Он мешкал, а между тем дождь стрел внезапно прекратился, вероятно, по приказу, и на фоне камней обрисовались уже более четкие очертания одинокой фигуры. Кольссинир вскинул было посох, но, поразмыслив немного, решил дождаться более благоприятного случая.
Доккальв был с головы до пят укутан в темные одеяния, хранившие его от лучей слабого, осеннего, но тем не менее губительного солнца. Глаза, сокрытые меж черных складок, зорко изучали окрестности.
Кольссинир сделал спутникам знак хранить молчание, грозным взглядом усмирив нетерпеливого Пера и угрожающе помотав головой. Вскоре к первому доккальву присоединились еще двое, точно так же закутанные. Держались они поближе к тени, двигались крадучись, согнувшись, что выдавало их привычку к сумраку подземных ходов. Скоро уже десятка два доккальвов, выбравшись из своих укрытий, точно хорьки из нор, жарко спорили о чем-то и зорко озирались. Бран полагал, что им виден Скальг, который лежит ничком со стрелой в спине, и они, верно, надеются, что и прочих постигла та же участь.
Кольссинир терпеливо выжидал, а черные альвы меж тем расхрабрились, сбились в толпу, громко споря, и с важным видом расхаживали туда-назад, не сводя глаз с места, где спрятались их враги. Наконец, когда бледное солнце скрыла зловещая черная туча, несколько доккальвов отважились приблизиться к добыче. Тогда Кольссинир приподнялся на локте и, прошептав что-то, кончиками пальцев послал прямо в гущу доккальвов шипящий огненный шар — тот долетел до цели и с грохотом взорвался. Иные доккальвы успели заметить его смертоносный полет и вовремя бросились наутек; грохот взрыва прибавил им прыти. Кольссинир вскочил на камни, чтобы лучше видеть, и порывы ветра захлопали полами его развевающегося плаща.
— Трусы! Бандиты! Подлые убийцы! Посмейте бросить вызов мощи Кольссинира из Ландборга! Увидим, что смогут сделать со мной ваши ничтожные стрелы!

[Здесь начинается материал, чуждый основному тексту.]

(** *** The report *)

Lemma logSyncOperation_effect (action : string) (local : option Item)
    (remote : option RemoteItem) (message : string) (actionCount : Z) (w : World) :
  let w' := logSyncOperation C action local remote message actionCount w in
  let r := progressReport_ (self w) in
  let r' := progressReport_ (self w') in
  counted action r' = counted action r + actionCount
  /\ (forall other, other <> action ->
        counter other (counters r') = counter other (counters r))
  /\ errors r' = errors r /\ startTime r' = startTime r
  /\ completedTime r' = completedTime r
  /\ rstate r' = Some (state w)
  /\ self w' = set_progressReport_ r' (self w)
  /\ frame w' = frame w /\ refresh w' = refresh w /\ ext w' = ext w
  /\ exists evs, trace w' = trace w ++ evs ++ [EvDispatch (SYNC_REPORT_UPDATE r')]
                 /\ forallb isNote evs = true.
Proof.
  unfold logSyncOperation, counted. simpl.
  destruct (onProgress_ (self w)) eqn:P; simpl; rewrite counter_set_same;
    (split; [reflexivity|]);
    (split; [intros other N; apply counter_set_other, N|]);
    (do 8 (split; [reflexivity|])).
  - eexists [_; _]. simpl. rewrite <- !app_assoc. split; reflexivity.
  - eexists [_]. simpl. rewrite <- !app_assoc. split; reflexivity.
Qed.
(** C10 (as amended).  A non-empty dictionary that the caller passes as
    [params] is mutated in place: after [_request], however it ends, the
    caller's dictionary is the old one with ["access_token"] set to the
    client's token; after the first step of [_paginate] it is the old one
    with the default ["limit"] of 500 where that key was absent, and the
    token.  (An empty dictionary is falsy: [params or {}] then works on a
    new object, see [empty_params_not_mutated].) *)
Theorem caller_params_mutated (E : Env) (self : BaseClient) (l : nat) (d : dict) (w : World)
    (Hl : heap w !! l = Some d) (Hd : d <> ∅) :
  (forall (method endpoint : string) (data : option nat) (retry_count : Z),
     heap (snd (_request E self method endpoint (Some l) data retry_count w)) !! l
     = Some (<["access_token" := PStr (access_token self)]> d))
  /\ (forall (fuel : nat) (endpoint : string) (item_factory : option (pyval -> outcome pyval))
        (limit : option Z),
        heap (snd (gen_next E self (S fuel) (GenCreated endpoint (Some l) item_factory limit) w)) !! l
        = Some (<["access_token" := PStr (access_token self)]> (with_default_limit d))).
Proof.
  split.
  - intros method endpoint data retry_count. unfold _request, request_depth.
    rewrite request_fuel_heap. by apply prepared_caller.
  - intros fuel endpoint item_factory limit. cbn [gen_next].
    unfold bind at 1, or_new at 1, bind at 1, deref at 1.
    rewrite Hl. cbn [default from_option id]. rewrite (dict_truthy_non_empty d Hd).
    unfold ret at 1. unfold bind at 1, deref at 1. rewrite Hl. cbn [default from_option id].
    set (w1 := {| heap := <[l := with_default_limit d]> (heap w); sent := sent w; slept := slept w |}).
    assert (Hpro : forall k : unit -> M (option pyval * Generator),
              bind (if bool_decide (is_Some (d !! "limit")) then ret tt
                    else store l "limit" (PInt DEFAULT_LIMIT)) k w
              = k tt w1 \/
              bind (if bool_decide (is_Some (d !! "limit")) then ret tt
                    else store l "limit" (PInt DEFAULT_LIMIT)) k w
              = k tt w /\ with_default_limit d = d).
    { intros k. unfold with_default_limit in *. destruct (d !! "limit") as [x|] eqn:Hlim.
      - right. rewrite bool_decide_eq_true_2 by eauto. done.
      - left. rewrite bool_decide_eq_false_2 by (intros [? ?]; done).
        unfold bind, store. rewrite Hl. reflexivity. }
    assert (Hw1 : forall w', heap w' !! l = Some (with_default_limit d) ->
              heap (snd (while_true E self (S fuel)
                           {| l_endpoint := endpoint; l_params := l; l_item_factory := item_factory;
                              l_limit := limit; l_count := 0; l_next_url := PNone |} w')) !! l
              = Some (<["access_token" := PStr (access_token self)]> (with_default_limit d))).
    { intros w' Hl'. cbn [while_true]. unfold fetch_page. cbn [truthy l_next_url l_endpoint l_params].
      set (dl := <["access_token" := PStr (access_token self)]> (with_default_limit d)).
      assert (Hne : with_default_limit d <> ∅).
      { unfold with_default_limit. destruct (d !! "limit"); [done|]. apply insert_non_empty. }
      assert (Hdl : dl !! "access_token" = Some (PStr (access_token self)))
        by (unfold dl; by rewrite lookup_insert_eq).
      unfold bind at 1, bind at 1.
      pose proof (request_fuel_heap E self (Z.to_nat (max_retries self - 0)) "GET" endpoint
                    (Some l) None 0 w') as Hh.
      change (_get E self endpoint (Some l) w')
        with (_request_fuel E self (S (Z.to_nat (max_retries self - 0))) "GET" endpoint (Some l) None 0 w').
      destruct (_request_fuel E self (S (Z.to_nat (max_retries self - 0))) "GET" endpoint (Some l) None 0 w')
        as [o w2].
      cbn [snd] in Hh.
      assert (Hl2 : heap w2 !! l = Some dl).
      { rewrite Hh. by apply prepared_caller. }
      destruct o as [result|e|]; [|exact Hl2|exact Hl2].
      unfold ret at 1.
      match goal with |- context [bind ?m ?k w2] =>
        apply (stable_bind (fun w => heap w !! l = Some dl) m k)
      end; [auto with stable | | exact Hl2].
      intros response. apply stable_bind; [auto with stable|]. intros items.
      unfold for_items. destruct items; [|auto with stable].
      destruct (negb (has_next response)); auto with stable.
      by apply while_true_keeps. }
    destruct (Hpro (fun _ => while_true E self (S fuel)
                           {| l_endpoint := endpoint; l_params := l; l_item_factory := item_factory;
                              l_limit := limit; l_count := 0; l_next_url := PNone |}))
      as [->|[-> Hsame]].
    + apply Hw1. unfold w1. cbn [heap]. by rewrite lookup_insert_eq.
    + apply Hw1. by rewrite Hsame.
Qed.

Черные альвы попрятались, бросив обожженных и раненых на произвол судьбы. Затем, точно отвечая на вызов, сбоку, метя в Кольссинира, по дуге вылетела стрела, причем стрелок предусмотрительно зажмурил глаза.

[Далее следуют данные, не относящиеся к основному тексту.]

(** ** Constraint annotations

    [StringConstraints] (pydantic) and [Interval] (annotated_types) are
    dataclasses; every attribute holds a Python value, [None] when unset.
    [AOther] is an annotation object of any other kind. *)

Record StringConstraints : Type := {
  sc_strip_whitespace : value;
  sc_to_upper : value;
  sc_to_lower : value;
  sc_strict : value;
  sc_min_length : value;
  sc_max_length : value;
  sc_pattern : value
}.

Record Interval : Type := {
  iv_gt : value;
  iv_ge : value;
  iv_lt : value;
  iv_le : value
}.

Inductive annotation : Type :=
| AStringConstraints (c : StringConstraints)
| AInterval (i : Interval)
| AOther (kind : string).

(** [item.__dict__] of a [StringConstraints] instance. *)
Definition sc_dict (c : StringConstraints) : list (string * value) :=
  [ ("strip_whitespace", sc_strip_whitespace c);
    ("to_upper", sc_to_upper c);
    ("to_lower", sc_to_lower c);
    ("strict", sc_strict c);
    ("min_length", sc_min_length c);
    ("max_length", sc_max_length c);
    ("pattern", sc_pattern c) ].

(** [getattr(item, attr)] where [hasattr(item, attr)] on an [Interval]. *)
Definition interval_attr (i : Interval) (attr : string) : option value :=
  if String.eqb attr "gt" then Some (iv_gt i)
  else if String.eqb attr "ge" then Some (iv_ge i)
  else if String.eqb attr "lt" then Some (iv_lt i)
  else if String.eqb attr "le" then Some (iv_le i)
  else None.

Definition is_not_none (v : value) : bool :=
  match v with VNone => false | _ => true end.

(** [extracted.update(items)] *)
Definition dict_update (extracted : gmap string value)
  (items : list (string * value)) : gmap string value :=
  foldl (fun acc kv => <[kv.1 := kv.2]> acc) extracted items.

(** One turn of the loop of [extract_metadata]. *)
Definition extract_item (extracted : gmap string value) (item : annotation)
  : gmap string value :=
  match item with
  | AStringConstraints c => dict_update extracted (sc_dict c)
  | AInterval i =>
      foldl (fun acc attr =>
               match interval_attr i attr with
               | Some v => <[attr := v]> acc
               | None => acc
               end)
            extracted ["gt"; "ge"; "lt"; "le"]
  | AOther _ => extracted
  end.

Definition extract_metadata (metadata : list annotation) : gmap string value :=
  filter (fun kv => is_not_none kv.2 = true) (foldl extract_item ∅ metadata).

(** [metadata.get(key, default)] *)
Definition dict_get (metadata : gmap string value) (key : string)
  (default : value) : value :=
  match metadata !! key with Some v => v | None => default end.

(** ** Declared types, as the dispatcher sees them

    [generate_value] asks four kinds of questions of [field_type]: its
    [get_origin] and [get_args], whether it is a class and which of the
    classes named in the source it derives from, whether it is one of a few
    builtin objects, and, for models and enumerations, its fields or members.
    A [pytype] records exactly that.  Nested models are held by value, so a
    schema is a finite tree; the members of an enumeration are taken to
    store plain Python data. *)

Inductive builtin : Set :=
| Cbool | Cint | Cfloat | Cstr | Clist | CNoneType | Cobject.

Inductive origin : Set :=
| OUnion | Olist | Odict | Otuple | Oother.

(** The classes against which the source tests [issubclass]. *)
Inductive base : Set :=
| BRootModel | BBaseModel | BEnum | Bbool | Bint | Bfloat | Bstr.

Inductive pytype : Type :=
| TAny
    (* [typing.Any] *)
| TSpecial (name : string)
    (* an object that is no class and has no origin: [...], a type variable *)
| TAlias (o : origin) (args : list pytype)
    (* a subscripted or generic alias; [Oother] covers [Annotated], [X | Y] *)
| TBuiltin (c : builtin)
    (* the class object itself; [Cobject] is any class not named above *)
| TSubclass (c : builtin) (name : string)
    (* a user class deriving from the builtin [c] *)
| TEnum (mixin : option builtin) (members : list value)
    (* an [Enum] class, possibly with a data-type mixin; members by value *)
| TRootModel (root : option pytype)
    (* a [RootModel] subclass and its own ['root'] annotation, if any *)
| TModel (model_fields : list (string * (pytype * list annotation))).
    (* a [BaseModel] subclass: name, annotation and metadata per field *)

Definition get_origin (t : pytype) : option origin :=
  match t with TAlias o _ => Some o | _ => None end.
Ltac keeps_step :=
  lazymatch goal with
  | |- keeps_state (mret _) => apply keeps_ret
  | |- keeps_state (raise _ _) => apply keeps_raise
  | |- keeps_state (chr_or_raise _ _) => apply keeps_chr_or_raise
  | |- keeps_state (print _ _) => apply keeps_print
  | |- keeps_state (print_entries _ _) => unfold print_entries
  | |- keeps_state (report_error _ _ _) => unfold report_error
  | |- keeps_state (for_each _ _ _) => apply keeps_for_each; intros ?
  | |- keeps_state (try_except _ _ _) => apply keeps_try_except; [|intros ?]
  | |- keeps_state (_ ≫= _) => apply keeps_bind; [|intros ?]
  end.

Ltac keeps_steps := repeat keeps_step.

Section ServiceState.

Variable svc : Service.

(** A read followed by a part that leaves the service alone leaves it as the
    read did. *)
Lemma fetch_then_final {A} (range : string) (k : response -> script svc A)
    (st : svc_state svc) :
  (forall result, keeps_state (k result)) ->
  final ((get_values svc range ≫= k) st) = snd (execute svc range st).
Proof.
  intros Hk. rewrite bind_run, get_values_run.
  destruct (fst (execute svc range st)) as [cause|result]; simpl; [reflexivity|].
  apply Hk.
Qed.

Lemma try_except_final {A} (body : script svc A) handler (st : svc_state svc) :
  (forall e, keeps_state (handler e)) ->
  final (try_except svc body handler st) = final (body st).
Proof.
  intros Hh. unfold try_except.
  destruct (outcome (body st)) as [e|a]; simpl; [apply Hh | reflexivity].
Qed.

Lemma structure_sheet_final (sheet : string) (st : svc_state svc) :
  final (structure_sheet svc sheet st)
  = snd (execute svc (structure_range sheet) st).
Proof.
  unfold structure_sheet. rewrite try_except_final by (intros e; keeps_steps).
  unfold structure_try. apply fetch_then_final. intros result.
  destruct (default [] result) as [|r1 [|r2 rows]]; keeps_steps.
Qed.

Lemma sample_sheet_final (sheet : string) (st : svc_state svc) :
  final (sample_sheet svc sheet st)
  = snd (execute svc (sample_range sheet) st).
Proof.
  unfold sample_sheet. rewrite try_except_final by (intros e; keeps_steps).
  unfold sample_try. apply fetch_then_final. intros result.
  destruct (default [] result) as [|r1 rows]; keeps_steps.
Qed.

Lemma check_headers_sheet_final (sheet : string) (st : svc_state svc) :
  final (check_headers_sheet svc sheet st)
  = snd (execute svc (headers_range sheet) st).
Proof.
  unfold check_headers_sheet. apply fetch_then_final. intros result. keeps_steps.
Qed.

(** A loop whose body never raises and does one read per element leaves the
    service as the reads of all elements, in order, leave it. *)
Lemma guarded_loop_final (body : string -> script svc unit)
    (range : string -> string) (sheets : list string) (st : svc_state svc) :
  (forall s, never_raises (body s)) ->
  (forall s st', final (body s st') = snd (execute svc (range s) st')) ->
  final (for_each svc sheets body st) = after_reads svc (range <$> sheets) st.
Proof.
  intros Hnever Hfinal. revert st.
  induction sheets as [|s sheets IH]; intros st; simpl; [reflexivity|].
  rewrite then_run by apply Hnever. simpl. rewrite IH, Hfinal. reflexivity.
Qed.
(** [s.replace(old, new)] after [strip] is [strip] after the replacement,
    for an [old] without white space and a [new] that neither starts nor
    ends with white space. *)
Lemma replace_strip old new s :
  old <> [] -> forallb (fun c => negb (is_space c)) old = true ->
  new <> [] -> head_space new = false -> tail_space new = false ->
  Re.replace old new (strip s) = strip (Re.replace old new s).
Proof.
  intros Hne Hsolid Hnew Hh Ht.
  destruct (strip_split s) as (pre & post & E & Hpre & Hpost).
  rewrite E at 2. unfold Re.replace.
  assert (forall x, is_space x = true -> forallb (other_than x) old = true) as Hx.
  { intros x Hx. clear -Hsolid Hx. induction old as [|c old IH]; [done|].
    cbn [forallb] in *. apply andb_true_iff in Hsolid as [Hc Ho].
    rewrite (IH Ho), andb_true_r. unfold other_than. apply negb_true_iff.
    apply N.eqb_neq. intros ->. by rewrite Hx in Hc. }
  assert (forall b rest, forallb is_space b = true ->
            Re.sub (Re.literal old new) (b ++ rest)
            = b ++ Re.sub (Re.literal old new) rest) as Hblank.
  { intros b rest Hb. apply (sub_app_kept _ (ReFacts.blind_literal _ _)).
    intros i Hi. unfold Re.literal.
    rewrite <- (take_drop i b), forallb_app in Hb. apply andb_true_iff in Hb as [_ Hb].
    destruct (drop i b) as [|x u] eqn:Eu.
    { apply (f_equal length) in Eu. rewrite length_drop in Eu. simpl in Eu. lia. }
    cbn [forallb] in Hb. apply andb_true_iff in Hb as [Hxs _].
    pose proof (Hx x Hxs) as Ho. destruct old as [|a old]; [done|].
    cbn [forallb] in Ho. apply andb_true_iff in Ho as [Ha _].
    unfold other_than in Ha. apply negb_true_iff in Ha.
    unfold starts_with. cbn [app strip_prefix]. by rewrite Ha. }
  rewrite Hblank by exact Hpre.
  rewrite (sub_app_local _ (ReFacts.blind_literal _ _)).
  - pose proof (Hblank post [] Hpost) as Hp. rewrite app_nil_r in Hp.
    rewrite ReFacts.sub_nil, app_nil_r in Hp. rewrite Hp.
    destruct (sub_keeps_ends (Re.literal old new) (ReFacts.blind_literal _ _))
      with (s := strip s) as (_ & Hh' & Ht').
    { intros u n r. unfold Re.literal.
      destruct (starts_with old u); [|done]. by intros [= _ <-]. }
    symmetry. apply strip_padded; [exact Hpre|exact Hpost| |].
    + apply Hh', strip_head.
    + apply Ht', rstrip_tail.
  - intros i Hi. unfold Re.literal.
    destruct (starts_with old (drop i (strip s))) eqn:Es.
    + rewrite (starts_with_app _ _ _ Es). split; [done|].
      apply starts_with_length in Es. by rewrite length_drop in Es.
    + destruct post as [|x post]; [by rewrite app_nil_r, Es|].
      cbn [forallb] in Hpost. apply andb_true_iff in Hpost as [Hxs _].
      by rewrite (starts_with_no_straddle x old _ (x :: post) Es eq_refl (Hx x Hxs)).
Qed.

Lemma restore_strip (placeholder : nat -> str) blocks :
  (forall idx, placeholder idx <> []
               /\ forallb (fun c => negb (is_space c)) (placeholder idx) = true) ->
  Forall (fun b => b <> [] /\ head_space b = false /\ tail_space b = false)
    blocks ->
  forall idx s,
    restore placeholder idx blocks (strip s)
    = strip (restore placeholder idx blocks s).
Proof.
  intros Hph. induction 1 as [|b blocks (Hb & Hh & Ht) _ IH]; intros idx s; [done|].
  cbn [restore]. destruct (Hph idx) as [Hne Hsolid].
  by rewrite (replace_strip _ _ _ Hne Hsolid Hb Hh Ht), IH.
Qed.

(** ** Where a placeholder cannot start *)

Lemma starts_with_same a q s : starts_with (a :: q) (a :: s) = starts_with q s.
Proof. unfold starts_with. cbn [strip_prefix]. by rewrite N.eqb_refl. Qed.

Lemma starts_with_other a c q s : a <> c -> starts_with (a :: q) (c :: s) = false.
Proof.
  intros H. unfold starts_with. cbn [strip_prefix].
  apply N.eqb_neq in H. by rewrite H.
Qed.

Lemma starts_with_split q u r :
  starts_with q (u ++ r) = true ->
  starts_with q u = true \/ exists v, q = u ++ v.
Proof.
  revert u. induction q as [|a q IH]; intros u H; [by left|].
  destruct u as [|c u]; [right; by exists (a :: q)|].
  cbn [app] in H. destruct (N.eq_dec a c) as [<-|Hac].
  - rewrite starts_with_same in H |- *.
    destruct (IH u H) as [Hu|[v ->]]; [by left|right; by exists v].
  - by rewrite starts_with_other in H.
Qed.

Гневно фыркнув, Кольссинир взмахнул рукой. Стрела, слабо пыхнув, исчезла в сполохе пламени, а маг и глазом не повел. Он зашагал вперед, не обращая внимания на раненых доккальвов; иные из них пытались ткнуть кинжалом перешагивавшего через них мага. Один сильно обгоревший доккальв бросился было на Кольссинира, но тут же был превращен в грязную лужу талой воды.
— То же станет и со всеми вами, если тотчас не уберетесь прочь отсюда! — прокричал Кольссинир, озираясь, как взбешенный медведь, и доккальвы глубже забились в укрытия.

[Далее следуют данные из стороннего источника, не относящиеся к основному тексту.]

Definition eslintConfig (framework : string) : ESLintConfig :=
  if arr_includes ["react"; "next"; "reactnative"; "expo"] framework
  then mkConfig ["eslint:recommended"; "plugin:react/recommended"]
                ["react"; "react-hooks"] 2021 true
  else if arr_includes ["vue"; "nuxt"] framework
  then mkConfig ["plugin:vue/vue3-recommended"] ["vue"] 2021 false
  else if arr_includes ["angular"; "nest"] framework
  then mkConfig ["plugin:@typescript-eslint/recommended"] ["@typescript-eslint"] 2022 false
  else if String.eqb framework "svelte"
  then mkConfig ["plugin:svelte/recommended"] ["svelte"] 2021 false
  else mkConfig ["eslint:recommended"] [] 2021 false.

Definition initESLintForFramework (framework : string) : ESLint * list LogEvent :=
  (newESLint (eslintConfig framework), [InfoESLintInitialized (toUpperCase framework)]).

(* --------------------------------------------------------------- *)
(** *** detectFrameworkAndSource *)

Definition indicators : list (string * list string) :=
  [ ("react", ["App.js"; "App.tsx"; "package.json"]);
    ("next", ["next.config.js"; "pages"]);
    ("nest", ["nest-cli.json"; "main.ts"]);
    ("express", ["server.js"; "app.js"]);
    ("vue", ["App.vue"; "main.ts"]);
    ("angular", ["angular.json"]);
    ("svelte", ["App.svelte"; "svelte.config.js"]);
    ("nuxt", ["nuxt.config.js"]);
    ("reactnative", ["react-native.config.js"]);
    ("expo", ["app.json"]);
    ("fullstack", ["frontend"; "backend"; "client"; "server"]) ].

(** [/\.(ts|js|tsx|jsx|vue|svelte)$/.test(e)] *)
Definition looksLikeSource (e : string) : bool :=
  existsb (endsWith e) [".ts"; ".js"; ".tsx"; ".jsx"; ".vue"; ".svelte"].

Definition hasClue (entries : list string) (clues : list string) : bool :=
  existsb (fun c => arr_includes entries c
                    || arr_includes entries (hd "" (split "/" c))) clues.

(** A directory: its path and what [readdir] answers for it. *)
Definition Dir : Type := (string * Result (list Dirent))%type.

(** The loop over [dirsToCheck]; the state is [(framework, detectedDir)]. *)
Fixpoint detectLoop (dirsToCheck : list Dir) (st : string * Dir) : string * Dir :=
  match dirsToCheck with
  | [] => st
  | dir :: rest =>
      match snd dir with
      | Ok ents =>
          let entries := map dirent_name ents in
          let st :=
            match find (fun fw => hasClue entries (snd fw)) indicators with
            | Some fw => (fst fw, dir)
            | None => st
            end in
          if existsb looksLikeSource entries then st else detectLoop rest st
      | Throw _ => detectLoop rest st          (* ignore missing dirs *)
      end
  end.

Definition detectFrameworkAndSource (basePath : Dir) : (string * Dir) * list LogEvent :=
  let sub nm : Dir := (path_join (fst basePath) nm, readdir_sub (snd basePath) nm) in
  let dirsToCheck := [sub "src"; sub "frontend"; sub "backend"; sub "server"; basePath] in
  let r := detectLoop dirsToCheck ("node", basePath) in
  (r, [InfoDetected (toUpperCase (fst r)) (fst (snd r))]).

(* --------------------------------------------------------------- *)
(** *** getJavaScriptFiles *)

(** [/\.(mjs|cjs|js|jsx|ts|tsx|vue|svelte)$/.test(name)] *)
Definition isJavaScriptName (nm : string) : bool :=
  existsb (endsWith nm) [".mjs"; ".cjs"; ".js"; ".jsx"; ".ts"; ".tsx"; ".vue"; ".svelte"].
(** * sync_prim::upgrade_mutex — an upgradeable reader/writer mutex

    Shallow embedding of [include/sync_prim/upgrade_mutex.hpp].

    Definitions:

    - [upgrade_mutex]: the packed 32-bit state word, the atomic operations
      on it, and every member function written as its C++ body reads, in
      a small state monad whose result is either [Returned] or [Blocked]
      (the call is suspended on the internal mutex or on one of the two
      condition variables);
    - [guards]: the RAII lock guards ([lock_guard_base], [unique_lock],
      [shared_lock], [upgrade_lock], [scoped_upgrade]) over a heap of
      mutexes;
    - [sched]: an interleaving semantics in which every atomic operation
      of every member function is one step of one agent, with
      condition-variable sleeping and wake-up, built from the same
      atomic operations and the same wait predicates;
    - [sched_inv]: the bookkeeping used to reason about interleavings;
    - [design]: the properties under study, in the design's words;
    - [coverage]: kinds of member functions, the critical section, guard
      programs and further schedules.

    Results: [word_facts] (arithmetic of the state word), [call_facts]
    (single calls), [guard_facts] (guards that own nothing),
    [sched_facts] (invariants of every interleaving, the reader ceiling,
    the wake-up that [unlock_shared] does not send), [wait_facts]
    (waiting in [lock] and [upgrade_to_unique]), [call_more] (round
    trips, blocking), [sched_more] (who holds what, who is woken),
    [window_facts] (what happens between a load and its
    compare-exchange) and [guard_more] (scopes and transitions of the
    guards). *)

From Stdlib Require Import ZArith Lia Bool List.
From stdpp Require Import base list gmap.

Local Open Scope Z_scope.

(* ===================================================================== *)
(** ** The state word and the methods of [upgrade_mutex]                 *)
(* ===================================================================== *)

Module upgrade_mutex.

(** [uint32_t] arithmetic: every result is reduced modulo [2^32]. *)
Definition uint32 (z : Z) : Z := z mod 2 ^ 32.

— Погоди, Кольссинир! — отозвался наконец пискливый голос. — Дай нам уйти подальше, и мы точно избавим тебя от своего присутствия, только пообещай не жечь нас молниями, пока не скроемся из вида.
Кольссинир уперся кулаком в бедро и нетерпеливо вздохнул.
— Ладно уж, убирайтесь, если не желаете честного боя. В следующий раз вы так легко от меня не отделаетесь — и ты, что в красных штанах, и ты, с заплаткой на плаще. Я вас непременно признаю, если увижу снова, и останутся от вас только пустые плащи да грязные лужи.
Доккальвы почтительно и поспешно поклонились ему и исчезли среди камней, бросив на поле боя останки пяти — троих, буквально таявших на глазах, и шестерых доккальвов с сильными ожогами, которые отползали прочь, стараясь поспеть за своими собратьями.
Кольссинир рылся в плащах и разном оружии, брошенном впопыхах доккальвами, хладнокровно присваивая то, что могло пригодиться, и пинком отшвыривая прочь ненужное. Пер отнесся к такому мародерству с явным неодобрением, поскольку для него каждая вещь, принадлежавшая доккальвам, была воплощением зла и ужаса.
Бран и Ингвольд приблизились к жалкой кучке древней рухляди, в которую превратился Скальг. Пытаясь обнаружить в старом мошеннике признаки жизни, Бран окликнул Кольссинира. Маг перестал разглядывать вполне сносную пару сапог и подошел, чтобы посмотреть на Скальга.
Вначале он для проверки потыкал бренные останки посохом, затем опустился на одно колено, чтобы присмотреться повнимательнее. Перевернув старика на спину, он приложил ухо к его губам.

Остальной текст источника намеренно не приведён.